Without a diagnosis, there is no treatment, no support, and often no insurance payment. These peopple often have no place else to turn. With few resources, founder and volunteer Marianne Genetti has been helping to work miracles for people who have no other options. There is no medical specalty for diagnosis, so many people have no idea where to turn when doctors don't know why they are ill. I came to INOD after dealing with my own illness that took years to diagnose, and three family members who had difficult diagnoses, one not yet diagnosed. Marianne Genetti (who also has an undiagnosed illness), founder and driving force behind INOD, spent time and her own funds to selflessly help others with what she has learned in dealing with her own illness. She is empathetic and unafraid to approach anyone she thinks might help her clients. She has helped people get access to computerized diagnostic programs. The only other program in the United States, the National Institutes of Health Undiagnosed Diseases program, has a limited scope and takes a very small fraction of those that apply for help. Marianne will do all she can to help anyone who contacts INOD. She is tireless in exploring funding opportunities for INOD, which now has no regular funding, but is accomplishing miracles on a shoestring budget.

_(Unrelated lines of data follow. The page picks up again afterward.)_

(* ===== verification/HttpConnect.v ===== *)
(** * The HTTP/1.1 front end

    Model of [crates/skimasque-cli/src/http_connect.rs], the proxy a program finds
    under [HTTPS_PROXY]: reading a request head off a connection, classifying it,
    rewriting a plain-HTTP request for its origin, and the tunnel or the refusal
    it comes to; and of the [--forward] specifications of [forward.rs]. *)

From S2P Require Import Prelude RustStr RustNet Target Socks5.

(** ** Heads *)

Definition MAX_HEAD : nat := 8 * 1024.
Definition CRLF : str := [13; 10].

Inductive Head : Type :=
  | Connect (authority : str)
  | OtherMethod (plain : option str)
  | Malformed.

(** [text.split("\r\n")]. *)
Definition cons_first (x : Z) (ls : list str) : list str :=
  match ls with l :: ls => (x :: l) :: ls | [] => [[x]] end.
Fixpoint split_crlf (s : str) : list str :=
  match s with
  | [] => [[]]
  | x :: s' =>
      match s' with
      | y :: rest => if (x =? 13) && (y =? 10) then [] :: split_crlf rest else cons_first x (split_crlf s')
      | [] => [[x]]
      end
  end.

Definition first_piece_of (p : Z → bool) (s : str) : str := (span (λ c, negb (p c)) s).1.
Definition ends_authority (c : Z) : bool := contains c "/?#".

Definition plain_http_authority (target : str) : option str :=
  if (7 <=? length target)%nat && eq_ignore_ascii_case (take 7 target) "http://" then
    let authority := first_piece_of ends_authority (drop 7 target) in
    let host := match rsplit_once 64 authority with Some (_, host) => host | None => authority end in
    match host with [] => None | _ => Some host end
  else None.

(** The three words of a request line. *)
Definition words (line : str) : option (str * str * str) :=
  match split 32 line with [method; target; version] => Some (method, target, version) | _ => None end.
Definition request_line (text : str) : str := hd [] (split_crlf text).

Definition parse_head (head : list Z) : Head :=
  match from_utf8 head with
  | None => Malformed
  | Some text =>
      match words (request_line text) with
      | None => Malformed
      | Some (method, target, version) =>
          if negb (starts_with "HTTP/1." version) || bool_decide (target = []) then Malformed
          else if negb (str_eqb method "CONNECT") then OtherMethod (plain_http_authority target)
          else Connect target
      end
  end.

(** ** Plain HTTP *)

Record Forward : Type := mkForward { fw_target : str; fw_head : list Z }.

Definition HOP_BY_HOP : list str :=
  [of_string "connection"; of_string "proxy-connection"; of_string "proxy-authorization";
   of_string "proxy-authenticate"; of_string "keep-alive"; of_string "te"; of_string "upgrade"; of_string "host"].

Definition header_name (h : str) : option str := (λ p, to_ascii_lowercase (trim p.1)) <$> split_once 58 h.

Fixpoint until_blank (ls : list str) : list str :=
  match ls with l :: ls => match l with [] => [] | _ => l :: until_blank ls end | [] => [] end.

(** The names [Connection] headers list. *)
Definition named_by (h : str) : list str :=
  match split_once 58 h with
  | Some (n, v) =>
      if eq_ignore_ascii_case (trim n) "connection" then map (λ t, to_ascii_lowercase (trim t)) (split 44 v) else []
  | None => []
  end.

Definition passes (named : list str) (name : str) : bool :=
  negb (existsb (str_eqb name) HOP_BY_HOP) && negb (existsb (str_eqb name) named).

(** The loop over the headers: [None] at a line without a colon. *)
Fixpoint keep_headers (named : list str) (hs : list str) : option (list str) :=
  match hs with
  | [] => Some []
  | h :: hs =>
      name ← header_name h;
      kept ← keep_headers named hs;
      Some (if passes named name then h :: kept else kept)
  end.

Definition origin_path (target : str) : str :=
  let after_authority := (span (λ c, negb (ends_authority c)) (drop 7 target)).2 in
  match after_authority with
  | [] => "/"
  | c :: _ => if c =? 47 then after_authority else 47 :: after_authority
  end.

Definition has_port (authority : str) : bool :=
  match strip_prefix "[" authority with
  | Some v6 => match split_once 93 v6 with Some (_, after) => starts_with ":" after | None => false end
  | None => contains 58 authority
  end.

INOD serves a very important need in that it assists people who have medical problems that the medical field are having trouble or been unable to diagnos. It also helps those people to share information vitial to their health and to assist in putting a person in touch with help.

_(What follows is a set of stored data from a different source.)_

Lemma sanitize_ok name : name_ok (sanitize name).
Proof.
  unfold sanitize. set (stem := trim_matches 46 (List.filter name_char name)).
  assert (Forall (λ c, name_char c = true) stem) as Hc.
  { destruct (trim_matches_sub 46 (List.filter name_char name)) as (pre & post & Hf). fold stem in Hf.
    apply Forall_forall. intros c Hin. assert (c ∈ List.filter name_char name) as Hc.
    { rewrite Hf. apply elem_of_app. right. apply elem_of_app. by left. }
    apply list_elem_of_In, filter_In in Hc. by destruct Hc. }
  pose proof (trim_matches_bare (List.filter name_char name)) as Hb. fold stem in Hb.
  case_decide as He.
  - split; [|split; [by vm_compute|exists (of_string "toml"); by vm_compute]]. forall_list_by ltac:(by vm_compute).
  - destruct (extension stem) as [ext|] eqn:Hext; simpl; [destruct (is_policy_ext ext) eqn:Hp|].
    { split; [done|]. split; [done|]. by exists ext. }
    all: split; [apply Forall_app; split; [done|]; forall_list_by ltac:(by vm_compute)|].
    all: split; [split; [destruct stem; [done|]; apply Hb|
                          change (last (stem ++ of_string ".tom" ++ [108]) ≠ Some 46);
                            by rewrite app_assoc, last_snoc]|].
    all: exists (of_string "toml"); split; [apply (extension_app stem (of_string "toml")); [done|by_decide]|done].
Qed.

Lemma sanitize_id n : name_ok n → sanitize n = n.
Proof.
  intros (Hc & Hb & ext & He & Hp). unfold sanitize. rewrite (filter_id _ _ Hc), (trim_matches_id _ Hb), He.
  rewrite decide_False by (by eapply extension_ne). simpl. by rewrite Hp.
Qed.

Lemma policy_ext_lower ext : is_policy_ext ext = true → to_ascii_lowercase ext = ext.
Proof.
  unfold is_policy_ext. rewrite !orb_true_iff, !str_eqb_eq. by intros [[->| ->]| ->]; vm_compute.
Qed.

Lemma name_ok_policy_file n : name_ok n → is_policy_file n = true.
Proof.
  intros (_ & _ & ext & He & Hp). unfold is_policy_file. rewrite He. by rewrite policy_ext_lower.
Qed.

(** ** What a restart reads *)

(** The documents under the names they are cached as, in file name order. *)
Definition doc_le (a b : str * str) : bool := str_le a.1 b.1.
Definition renamed (documents : list (str * str)) : list (str * str) :=
  map (λ doc, (sanitize doc.1, doc.2)) documents.
Definition cached_documents (documents : list (str * str)) : list (str * str) :=
  sort_by doc_le (renamed documents).

Lemma doc_le_sorted documents : StronglySorted (λ a b, doc_le a b = true) (sort_by doc_le documents).
Proof. apply sort_by_sorted; unfold doc_le; intros; [apply str_le_total|by eapply str_le_trans]. Qed.

Lemma staged_lookup documents (left : Dirents) name text :
  NoDup (renamed documents).*1 → (name, text) ∈ renamed documents →
  staged left documents !! name = Some (as_bytes text).
Proof.
  unfold staged. revert left. induction documents as [|[n t] documents IH]; intros left Hnd Hin; [by apply elem_of_nil in Hin|].
  cbn [renamed map fst snd fmap list_fmap fold_left] in *. apply NoDup_cons in Hnd as [Hn Hnd].
  apply elem_of_cons in Hin as [[= -> ->]|Hin]; [|by apply IH].
  clear IH. assert (∀ m : Dirents, m !! sanitize n = Some (as_bytes t) →
    fold_left (λ d doc, <[sanitize doc.1 := as_bytes doc.2]> d) documents m !! sanitize n = Some (as_bytes t)) as Hkeep.
  { clear Hnd. induction documents as [|[n' t'] documents IH]; intros m Hm; [done|].
    cbn [renamed map fst snd fmap list_fmap fold_left] in *. apply not_elem_of_cons in Hn as [Hne Hn].
    apply IH; [done|]. by rewrite lookup_insert_ne. }
  apply Hkeep. apply lookup_insert_eq.
Qed.

Lemma staged_dom documents (left : Dirents) name :
  is_Some (staged left documents !! name) ↔ is_Some (left !! name) ∨ name ∈ (renamed documents).*1.
Proof.
  unfold staged. revert left. induction documents as [|[n t] documents IH]; intros left;
    cbn [renamed map fst snd fmap list_fmap fold_left].
  - rewrite elem_of_nil. naive_solver.
  - rewrite IH, lookup_insert_is_Some', elem_of_cons. naive_solver.
Qed.

Lemma key_in_list (d : Dirents) name : name ∈ (map_to_list d).*1 ↔ is_Some (d !! name).
Proof.
  rewrite list_elem_of_fmap. split.
  - intros ([n b] & -> & Hb%elem_of_map_to_list). by exists b.
  - intros [b Hb]. exists (name, b). split; [done|]. by apply elem_of_map_to_list.
Qed.

(** Which files of the cached set are loaded, in which order. *)
Lemma policy_files_staged documents :
  NoDup (renamed documents).*1 → policy_files (staged ∅ documents) = (cached_documents documents).*1.
Proof.
  intros Hnd. apply (StronglySorted_unique_strong (λ a b, str_le a b = true)).
  - intros a b _ _. apply str_le_antisym.
  - apply sort_by_sorted; intros; [apply str_le_total|by eapply str_le_trans].
  - pose proof (doc_le_sorted (renamed documents)) as Hs. fold (cached_documents documents) in Hs.
    induction Hs as [|x l Hl IH Hx]; simpl; constructor; [done|]. by apply Forall_map.
  - unfold policy_files, cached_documents. rewrite !sort_by_perm. rewrite filter_id.
    + apply NoDup_Permutation; [apply NoDup_fst_map_to_list|done|].
      intros n. rewrite key_in_list, staged_dom, lookup_empty. split; [|by right].
      by intros [[? ?]|?].
    + apply Forall_forall. intros n Hn. apply key_in_list, staged_dom in Hn. rewrite lookup_empty in Hn.
      destruct Hn as [[? ?]|Hn]; [done|]. apply list_elem_of_fmap in Hn as (doc & -> & Hdoc).
      apply list_elem_of_fmap in Hdoc as (doc' & -> & _). apply name_ok_policy_file, sanitize_ok.
Qed.

(** Reading the files back gives the documents. *)
Lemma read_documents_done dir (d : Dirents) (fs : Fs) documents :
  fs !! dir = Some (Dir d) →
  Forall (λ doc, chars_ok doc.2 ∧ d !! doc.1 = Some (as_bytes doc.2)) documents →
  read_documents dir documents.*1 fs [] = (Returned (Ok documents), fs, []).
Proof.
  intros Hdir. induction 1 as [|[name text] documents [Hc Hd] _ IH]; [done|]. cbn [fst snd] in *.
  cbn [fmap list_fmap fst read_documents]. unfold mbind at 1, io_mbind, io_bind, context at 1, fs_read_in, prim.
  cbn [tail]. rewrite Hdir, Hd. cbn [ok_or fmap result_fmap].
  unfold mbind, io_of. rewrite from_utf8_as_bytes by done. cbn [ok_or]. by rewrite IH.
Qed.

Section restart.
Context {TomlError YamlError : Type}.
Context (toml : str → result TomlError RawPolicy) (yaml : str → result YamlError YamlDoc).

I have had the privilege of knowing Marianne Genetti, serving on the Advisory Board, and watching INOD grow from its inception. Have you seen the movie, “Extraordinary Measures”? My wife and I saw it this week. Besides being a compelling story with good actors, the movie illustrates several points relevant to INOD. First, the people with untreatable or undiagnosed illness are very much alone with their illness. Doctors, co-workers, friends, and the public do not really understand. Second, the movie shows that financial profit determines whether a treatment is forthcoming. What the movie does not show is the additional isolation that those “in need of diagnosis” experience. In “Extraordinary Measures,” at a critical point when John Crowley needed a large sum of money quickly fund treatment research, he was able to reach out to those who had a child with Pompe Disease. Those who suffer from an undiagnosed disease have no such support community, no one to reach out to in order to raise money, and no one else who truly understands their lonely struggle. INOD, therefore, is very much needed because it supports the undiagnosed in many tangible ways, is creating a support community, and is working to bring to the attention of NIH and the medical community the need for attention directed to the need for better diagnosis. How many of the undiagnosed suffer from an alternate presentation of a known disease, how many suffer from an unrecognized combination of diseases, and how many suffer from an as yet undiagnosed disease? We need “In Need of Diagnosis.” It is the only voice of the undiagnosed. And, like John Crowley, Marianne Genetti has a personal stake in the undiagnosed, which continues to motivate her to find answers and help others. If you have not seen “Extraordinary Measures,” see it. If you have not explored INOD.org, do so. And, I encourage you to get involved in INOD, either by volunteering or donating. John Tatum, M.D.
Marianne Genetti, the founder of INOD has been a valuable board member of our organization, Birth Defect Research for Children for many years. During this time, she conceived the idea of starting a nonprofit (INOD) that would focus on assisting individuals with undiagnosed diseases. As the driving force behind INOD, Marianne has almost single-handedly taken the idea from the concept stage to a fully functioning nonprofit that is helping people from all over the world.